The insertion of multiple amino acids can result in changes in host specificity and pathogenic potential. Therefore, FCS polymorphisms may play an important role in SARS CoV-2 evolution. We attempted to establish a timeline of the origins of FCS mutations by tracing the emergence of mutations in sequenced genomes. However, we observed a slight increase in the frequency of some randomly chosen mutations (S680F, P681S, A684T, and V687I), particularly during the period of October 2020 to January 2021 compared to other time periods in 2020 (Fig. 2). In addition, aa substitutions at different FCS positions from human SARS-CoV-2 isolates were not consistent over the time period of January 2020 to January 2021. This inconsistency might be due to variations in sequencing activity in different countries and in the number of genomic sequences submitted to the GISAID Initiative, particularly in the first two quarters of 2020. However, this point needs further investigation.

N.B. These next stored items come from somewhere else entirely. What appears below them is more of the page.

(* ===== verification/Concurrency.v ===== *)
(** * Requests running side by side

    The server polls one task per request; they share the write lock, the
    folder of temporary files and the streaming tasks.  A step of the pool is
    the arrival of a request, one call of a request with its answer, its
    answer to the client, its cancellation (the client hangs up and the future
    is dropped with the guard and the files it owns), or the end of a stream. *)

From Stdlib Require Import ZArith Lia Ascii.
From stdpp Require Import base numbers gmap sorting strings list relations.
From S2P Require Import Prelude RustStd Chrono Core Ports Service Fakes Api Discipline.
Open Scope Z_scope.
Open Scope rust_scope.

Record Thread := mkThread { code : M Reply; owns : Owned }.

Record Pool := mkPool {
  threads : gmap nat Thread;
  locked : bool;
  streams : list path;
}.

Definition empty_pool : Pool := mkPool ∅ false [].

(** [p] belongs to no task of the pool. *)
Definition unused (P : Pool) (p : path) : Prop :=
  (p ∉ streams P) /\ forall i t, threads P !! i = Some t -> p ∉ live (owns t).

(** The answers the shared resources give: [try_lock] fails exactly when the
    mutex is locked, and a new temporary file is not in use. *)
Definition answer_ok (P : Pool) (e : PEv) : Prop :=
  match e with
  | ETryLock ok => ok = negb (locked P)
  | ENewTemp _ (Ok p) => unused P p
  | _ => True
  end.

Definition locked_after (l : bool) (e : PEv) : bool :=
  match e with ETryLock true => true | EUnlock => false | _ => l end.

(** Calls that dump or overwrite the database or change the storage. *)
Definition guarded {T} (op : PortE T) : bool :=
  match op with
  | Dumper_dump _ | Restorer_restore _ | Storage_upload _ | Storage_delete _ => true
  | _ => false
  end.

(** The local files a call reads or writes. *)
Definition uses {T} (op : PortE T) : list path :=
  match op with
  | DropTempFile p | Dumper_dump p | Restorer_restore p | Storage_download _ p => [p]
  | Storage_upload req => [req_path req]
  | DecompressTask src dst => [src; dst]
  | _ => []
  end.

Section Pool.
Context `{RustFmt} (deps : ServiceDeps).

Inductive pool_step (P : Pool) : Pool -> Prop :=
| Arrive i req :
    threads P !! i = None ->
    pool_step P (mkPool (<[i := mkThread (serve deps req) nothing_owned]> (threads P))
                        (locked P) (streams P))
| Call i T (op : PortE T) k s r :
    threads P !! i = Some (mkThread (Vis op k) s) ->
    answer_ok P (obs (Ev op r)) ->
    pool_step P (mkPool (<[i := mkThread (k r) (own s (obs (Ev op r)))]> (threads P))
                        (locked_after (locked P) (obs (Ev op r))) (streams P))
| Answer i reply s :
    threads P !! i = Some (mkThread (Ret reply) s) ->
    pool_step P (mkPool (delete i (threads P)) (locked P) (handed_over reply ++ streams P))
| Cancel i t :
    threads P !! i = Some t ->
    pool_step P (mkPool (delete i (threads P)) (if held (owns t) then false else locked P)
                        (streams P))
| StreamEnd l1 p l2 :
    streams P = l1 ++ p :: l2 ->
    pool_step P (mkPool (threads P) (locked P) (l1 ++ l2)).

Definition reachable (P : Pool) : Prop := rtc pool_step empty_pool P.

(** ** The invariant *)

Definition thread_ok (t : Thread) : Prop :=
  wpo (code t) (fun r s => s = mkOwned false (handed_over r)) (owns t).

(** The mutex is locked exactly when it has an owner [o], a task of the pool
    that holds the guard; no other task holds one. *)
Definition lock_inv (m : gmap nat Thread) (l : bool) (o : option nat) : Prop :=
  l = bool_decide (is_Some o) /\
  (forall i t, m !! i = Some t -> held (owns t) = bool_decide (o = Some i)) /\
  (forall i, o = Some i -> is_Some (m !! i)).

(** A file belongs to one task. *)
Definition files_inv (m : gmap nat Thread) (st : list path) : Prop :=
  (forall i j t t' p, m !! i = Some t -> m !! j = Some t' ->
    p ∈ live (owns t) -> p ∈ live (owns t') -> i = j) /\
  (forall i t p, m !! i = Some t -> p ∈ live (owns t) -> p ∉ st).

Definition pool_inv (P : Pool) : Prop :=
  (forall i t, threads P !! i = Some t -> thread_ok t) /\
  (exists o, lock_inv (threads P) (locked P) o) /\
  files_inv (threads P) (streams P).

(** The lock after a call of a task: it is taken, released, or left alone. *)
Lemma own_lock P s e :
  answer_ok P e -> own_allowed s e ->
  (locked P = false /\ held (own s e) = true /\ locked_after (locked P) e = true) \/
  (held s = true /\ held (own s e) = false /\ locked_after (locked P) e = false) \/
  (held (own s e) = held s /\ locked_after (locked P) e = locked P).
Proof.
  destruct s as [h l]. intros Ha Ho.
  destruct e as [ok| |suf [p|er]| | | | | | | | | | | | | |]; simpl in *; auto.
  destruct ok, (locked P); simpl in *; auto; discriminate.
Qed.

Lemma own_live P s e p : answer_ok P e -> p ∈ live (own s e) -> p ∈ live s \/ unused P p.
Proof.
  destruct s as [h l].
  destruct e as [[]| |suf [q|er]|q| | | | | | | | | | | | |]; simpl; auto.
  - intros Hu [->|?]%elem_of_cons; auto.
  - unfold drop_path. intros _ [? _]%list_elem_of_In%filter_In. left. by apply list_elem_of_In.
Qed.

Lemma thread_call P i T (op : PortE T) k s r :
  threads P !! i = Some (mkThread (Vis op k) s) -> thread_ok (mkThread (Vis op k) s) ->
  answer_ok P (obs (Ev op r)) ->
  own_allowed s (obs (Ev op r)) /\ thread_ok (mkThread (k r) (own s (obs (Ev op r)))).
Proof.
  intros Hi [Hpre Hk] Ha. split; [apply Hpre|]. apply Hk. split; [|done].
  destruct (obs (Ev op r)) as [| |suf [q|er]| | | | | | | | | | | | | |]; try done.
  by apply (proj2 Ha _ _ Hi).
Qed.

(** Task [i] changes what it owns. *)
Lemma lock_inv_insert m l o i t t' o' l' :
  lock_inv m l o -> m !! i = Some t ->
  (o' = o /\ l' = l /\ held (owns t') = held (owns t) \/
   o = None /\ o' = Some i /\ l' = true /\ held (owns t') = true \/
   o = Some i /\ o' = None /\ l' = false /\ held (owns t') = false) ->
  lock_inv (<[i := t']> m) l' o'.
Proof.
  intros (-> & Hh & Hin) Hi Hcase. split_and!.
  - naive_solver.
  - intros j u [[<- <-]|[Hne Hj]]%lookup_insert_Some.
    + specialize (Hh _ _ Hi). destruct Hcase as [(-> & _ & ->)|[(_ & -> & _ & ->)|(_ & -> & _ & ->)]];
        [done|by rewrite bool_decide_true|done].
    + rewrite (Hh _ _ Hj). apply bool_decide_ext. naive_solver.
  - intros j Hj. rewrite lookup_insert_is_Some. destruct (decide (i = j)); [auto|right].
    split; [done|]. apply Hin. naive_solver.
Qed.

(** Task [i] leaves the pool, with its guard if it holds one. *)
Lemma lock_inv_delete m l o i t :
  lock_inv m l o -> m !! i = Some t ->
  exists o', lock_inv (delete i m) (if held (owns t) then false else l) o'.
Proof.
  intros (-> & Hh & Hin) Hi. rewrite (Hh _ _ Hi). case_bool_decide as Ho.
  - exists None. split_and!; [done| |done]. intros j u [Hne Hj]%lookup_delete_Some.
    rewrite (Hh _ _ Hj), !bool_decide_false; naive_solver.
  - exists o. split_and!; [done| |].
    + intros j u [Hne Hj]%lookup_delete_Some. eauto.
    + intros j Hj. rewrite lookup_delete_is_Some. split; [|eauto]. naive_solver.
Qed.

Lemma files_inv_insert m st i t :
  files_inv m st ->
  (forall p, p ∈ live (owns t) ->
    (exists t0, m !! i = Some t0 /\ p ∈ live (owns t0)) \/
    (p ∉ st) /\ forall j u, m !! j = Some u -> p ∉ live (owns u)) ->
  files_inv (<[i := t]> m) st.
Proof.
  intros [Hf Hs] Hnew. split.
  - intros j j' u u' p [[<- <-]|[Hne Hj]]%lookup_insert_Some [[<- <-]|[Hne' Hj']]%lookup_insert_Some Hp Hp';
      [done| | |by eauto].
    + destruct (Hnew p Hp) as [(t0 & Hi & H0)|[_ Hno]]; [eauto|]. by destruct (Hno _ _ Hj').
    + destruct (Hnew p Hp') as [(t0 & Hi & H0)|[_ Hno]]; [symmetry; eauto|]. by destruct (Hno _ _ Hj).
  - intros j u p [[<- <-]|[Hne Hj]]%lookup_insert_Some Hp; [|by eauto].
    destruct (Hnew p Hp) as [(t0 & Hi & H0)|[? _]]; eauto.
Qed.

Lemma files_inv_delete m st i : files_inv m st -> files_inv (delete i m) st.
Proof.
  intros [Hf Hs]. split.
  - intros j j' u u' p [_ Hj]%lookup_delete_Some [_ Hj']%lookup_delete_Some. eauto.
  - intros j u p [_ Hj]%lookup_delete_Some. eauto.
Qed.

Lemma pool_step_inv P P' : pool_inv P -> pool_step P P' -> pool_inv P'.
Proof.
  intros (Hok & [o Hl] & Hf) Hstep.
  destruct Hstep as [i req Hi|i T op k s r Hi Ha|i reply s Hi|i t Hi|l1 p l2 Hst]; unfold pool_inv; simpl.
  - split_and!.
    + intros j t [[<- <-]|[_ Hj]]%lookup_insert_Some; [apply serve_wpo|eauto].
    + exists o. destruct Hl as (-> & Hh & Hin). split_and!; [done| |].
      * intros j t [[<- <-]|[_ Hj]]%lookup_insert_Some; [|eauto]. simpl.
        rewrite bool_decide_false; [done|]. intros Ho. destruct (Hin _ Ho). congruence.
      * intros j Ho. rewrite lookup_insert_is_Some'. eauto.
    + apply files_inv_insert; [done|]. simpl. set_solver.
  - destruct (thread_call _ _ _ _ _ _ r Hi (Hok _ _ Hi) Ha) as [Hal Hk]. split_and!.
    + intros j t [[<- <-]|[_ Hj]]%lookup_insert_Some; eauto.
    + assert (Hl' := Hl). destruct Hl as (Hlk & Hh & _). specialize (Hh _ _ Hi). simpl in Hh.
      destruct (own_lock P s _ Ha Hal) as [(H1 & H2 & H3)|[(H1 & H2 & H3)|[H1 H2]]].
      * exists (Some i). eapply lock_inv_insert; [done..|]. right. left. split_and!; [|done..].
        destruct o; [|done]. rewrite Hlk in H1. apply bool_decide_eq_false in H1. by destruct H1.
      * exists None. eapply lock_inv_insert; [done..|]. right. right. split_and!; [|done..].
        rewrite H1 in Hh. symmetry in Hh. by apply bool_decide_eq_true in Hh.
      * exists o. eapply lock_inv_insert; [done..|]. left. split_and!; [done|done|exact H1].
    + apply files_inv_insert; [done|]. simpl. intros p Hp.
      destruct (own_live P s _ p Ha Hp) as [?|Hu]; [|by right]. left. eauto.
  - assert (s = mkOwned false (handed_over reply)) as -> by exact (Hok _ _ Hi). split_and!.
    + intros j t [_ Hj]%lookup_delete_Some. eauto.
    + eapply (lock_inv_delete _ _ _ _ _ Hl Hi).
    + destruct Hf as [Hf Hs]. split; [by apply (files_inv_delete _ (streams P))|].
      intros j u p [Hne Hj]%lookup_delete_Some Hp [Hp'|Hp']%elem_of_app; [|by eapply Hs].
      apply Hne. eapply Hf; eauto.
  - split_and!; [|by eapply lock_inv_delete|by apply files_inv_delete].
    intros j u [_ Hj]%lookup_delete_Some. eauto.
  - split_and!; [done|by exists o|]. destruct Hf as [Hf Hs]. split; [done|].
    intros j u q Hj Hq Hin. eapply Hs; [done..|]. rewrite Hst. set_solver.
Qed.

Lemma reachable_inv P : reachable P -> pool_inv P.
Proof.
  apply (rtc_ind_r pool_inv).
  - split_and!; [done| |].
    + by exists None.
    + done.
  - intros P1 P2 _ Hs HP. by eapply pool_step_inv.
Qed.

(** ** Mutual exclusion *)

Lemma pending_allowed s T (op : PortE T) k :
  thread_ok (mkThread (Vis op k) s) ->
  (guarded op = true -> held s = true) /\ forall p, p ∈ uses op -> p ∈ live s.
Proof.
  intros [Hpre _]. unfold mon_pre in Hpre.
  destruct op; simpl in *; (split; [try discriminate|try set_solver]).
  all: try (specialize (Hpre (Err (Busy ""))); naive_solver set_solver).
  specialize (Hpre (Err "")). set_solver.
Qed.

(** C8. Dumps, restores, uploads and deletes never overlap: in any reachable
    state of the server, with any number of requests arriving, running, being
    cancelled and answering in any order, at most one request is at a call
    that dumps or overwrites the database or changes the storage, and the
    write lock is taken. *)
Theorem writes_are_exclusive P i j s s' T T' (op : PortE T) (op' : PortE T') k k' :
  reachable P ->
  threads P !! i = Some (mkThread (Vis op k) s) -> guarded op = true ->
  threads P !! j = Some (mkThread (Vis op' k') s') -> guarded op' = true ->
  locked P = true /\ i = j.
Proof.
  intros (Hok & (o & -> & Hh & _) & _)%reachable_inv Hi Hg Hj Hg'.
  pose proof (proj1 (pending_allowed _ _ _ _ (Hok _ _ Hi)) Hg) as Hhi.
  pose proof (proj1 (pending_allowed _ _ _ _ (Hok _ _ Hj)) Hg') as Hhj.
  pose proof (Hh _ _ Hi) as H1. pose proof (Hh _ _ Hj) as H2. simpl in *.
  rewrite Hhi in H1. rewrite Hhj in H2. symmetry in H1, H2.
  apply bool_decide_eq_true in H1, H2. subst. split; [|congruence]. by apply bool_decide_true.
Qed.

(** The write lock is never leaked: whenever it is taken, a request that
    is still running holds the guard.  Once no request is running, after any
    mix of successes, failures and cancellations, it is free. *)
Theorem lock_held_by_running_request P :
  reachable P -> locked P = true ->
  exists i T (op : PortE T) k s, threads P !! i = Some (mkThread (Vis op k) s) /\ held s = true /\
    forall j t, threads P !! j = Some t -> held (owns t) = true -> j = i.
Proof.
  intros (Hok & (o & Hl & Hh & Hin) & _)%reachable_inv Hlk.
  rewrite Hlk in Hl. symmetry in Hl. apply bool_decide_eq_true in Hl as [i ->].
  destruct (Hin i eq_refl) as [[c s] Hi]. pose proof (Hh _ _ Hi) as Hs. rewrite bool_decide_true in Hs by done.
  simpl in Hs. destruct c as [r|T op k].
  - assert (s = mkOwned false (handed_over r)) as -> by exact (Hok _ _ Hi). discriminate.
  - exists i, T, op, k, s. split_and!; [done..|]. intros j t Hj Ht. rewrite (Hh _ _ Hj) in Ht.
    apply bool_decide_eq_true in Ht. congruence.
Qed.

(** Requests do not see each other's files: a call reads, writes and
    removes only temporary files of its own request, which no other request
    owns and no stream is reading. *)
Theorem files_are_private P i s T (op : PortE T) k p :
  reachable P -> threads P !! i = Some (mkThread (Vis op k) s) -> p ∈ uses op ->
  (p ∈ live s) /\ (p ∉ streams P) /\
  forall j t, threads P !! j = Some t -> p ∈ live (owns t) -> j = i.
Proof.
  intros (Hok & _ & [Hf Hs])%reachable_inv Hi Hp.
  pose proof (proj2 (pending_allowed _ _ _ _ (Hok _ _ Hi)) p Hp) as Hlive.
  split_and!; [done|by eapply (Hs _ _ _ Hi)|]. intros j t Hj Ht. by eapply (Hf _ _ _ _ _ Hj Hi).
Qed.
End Pool.

#[local] Instance plain_fmt : RustFmt := {| str_debug := fun s => s |}.

(** A backup waits for its dump. *)
Lemma reachable_dumping :
  exists P k s, reachable (harness_deps None) P /\ locked P = true /\
    threads P !! 0%nat = Some (mkThread (Vis (Dumper_dump "/data/backup_0.pgdump") k) s).
Proof.
  eexists _, _, _. split_and!.
  - eapply rtc_l; [apply (Arrive _ _ 0 CreateBackup); done|].
    eapply rtc_l; [eapply (Call _ _ 0 _ (Log _ _) _ _ tt); [apply lookup_insert_eq|done]|].
    eapply rtc_l; [eapply (Call _ _ 0 _ TryLock _ _ true); [apply lookup_insert_eq|done]|].
    eapply rtc_l; [eapply (Call _ _ 0 _ (NewTempFile _ _ _) _ _ (Ok "/data/backup_0.pgdump"));
      [apply lookup_insert_eq|]|apply rtc_refl].
    split; [set_solver|]. simpl. intros i t Ht. rewrite !insert_insert_eq in Ht.
    apply lookup_singleton_Some in Ht as [_ <-]. simpl. set_solver.
  - done.
  - apply lookup_insert_eq.
Defined.

Lemma writes_are_exclusive_witness : exists P, reachable (harness_deps None) P /\ locked P = true.
Proof.
  destruct reachable_dumping as (P & k & s & HP & _ & Hi). exists P. split; [exact HP|].
  exact (proj1 (writes_are_exclusive (harness_deps None) P 0 0 s s _ _ _ _ k k HP Hi eq_refl Hi eq_refl)).
Defined.

Lemma lock_held_by_running_request_witness :
  exists P i t, reachable (harness_deps None) P /\ threads P !! i = Some t /\ held (owns t) = true.
Proof.
  destruct reachable_dumping as (P & k & s & HP & Hl & _).
  destruct (lock_held_by_running_request (harness_deps None) P HP Hl) as (i & T & op & k' & s' & Hi & Hs & _).
  exists P, i, (mkThread (Vis op k') s'). auto.
Defined.

Lemma files_are_private_witness :
  exists P, reachable (harness_deps None) P /\ "/data/backup_0.pgdump" ∉ streams P.
Proof.
  destruct reachable_dumping as (P & k & s & HP & _ & Hi). exists P. split; [exact HP|].
  apply (files_are_private (harness_deps None) P 0 s _ _ k _ HP Hi). by left.
Defined.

In conclusion, several genetic polymorphisms were detected in the FCS of SARS-CoV-2 isolated from humans and animals that were due to point mutations or deletions. Structural modeling revealed differences in the predicted three-dimensional structure of the cleavage loop both in human and animal strains that might affect the interaction of furin with the spike protein. The rapid ongoing molecular evolution of SARS-CoV-2 highlights the urgent need to assess the impact of these mutations on pathogenicity and transmissibility.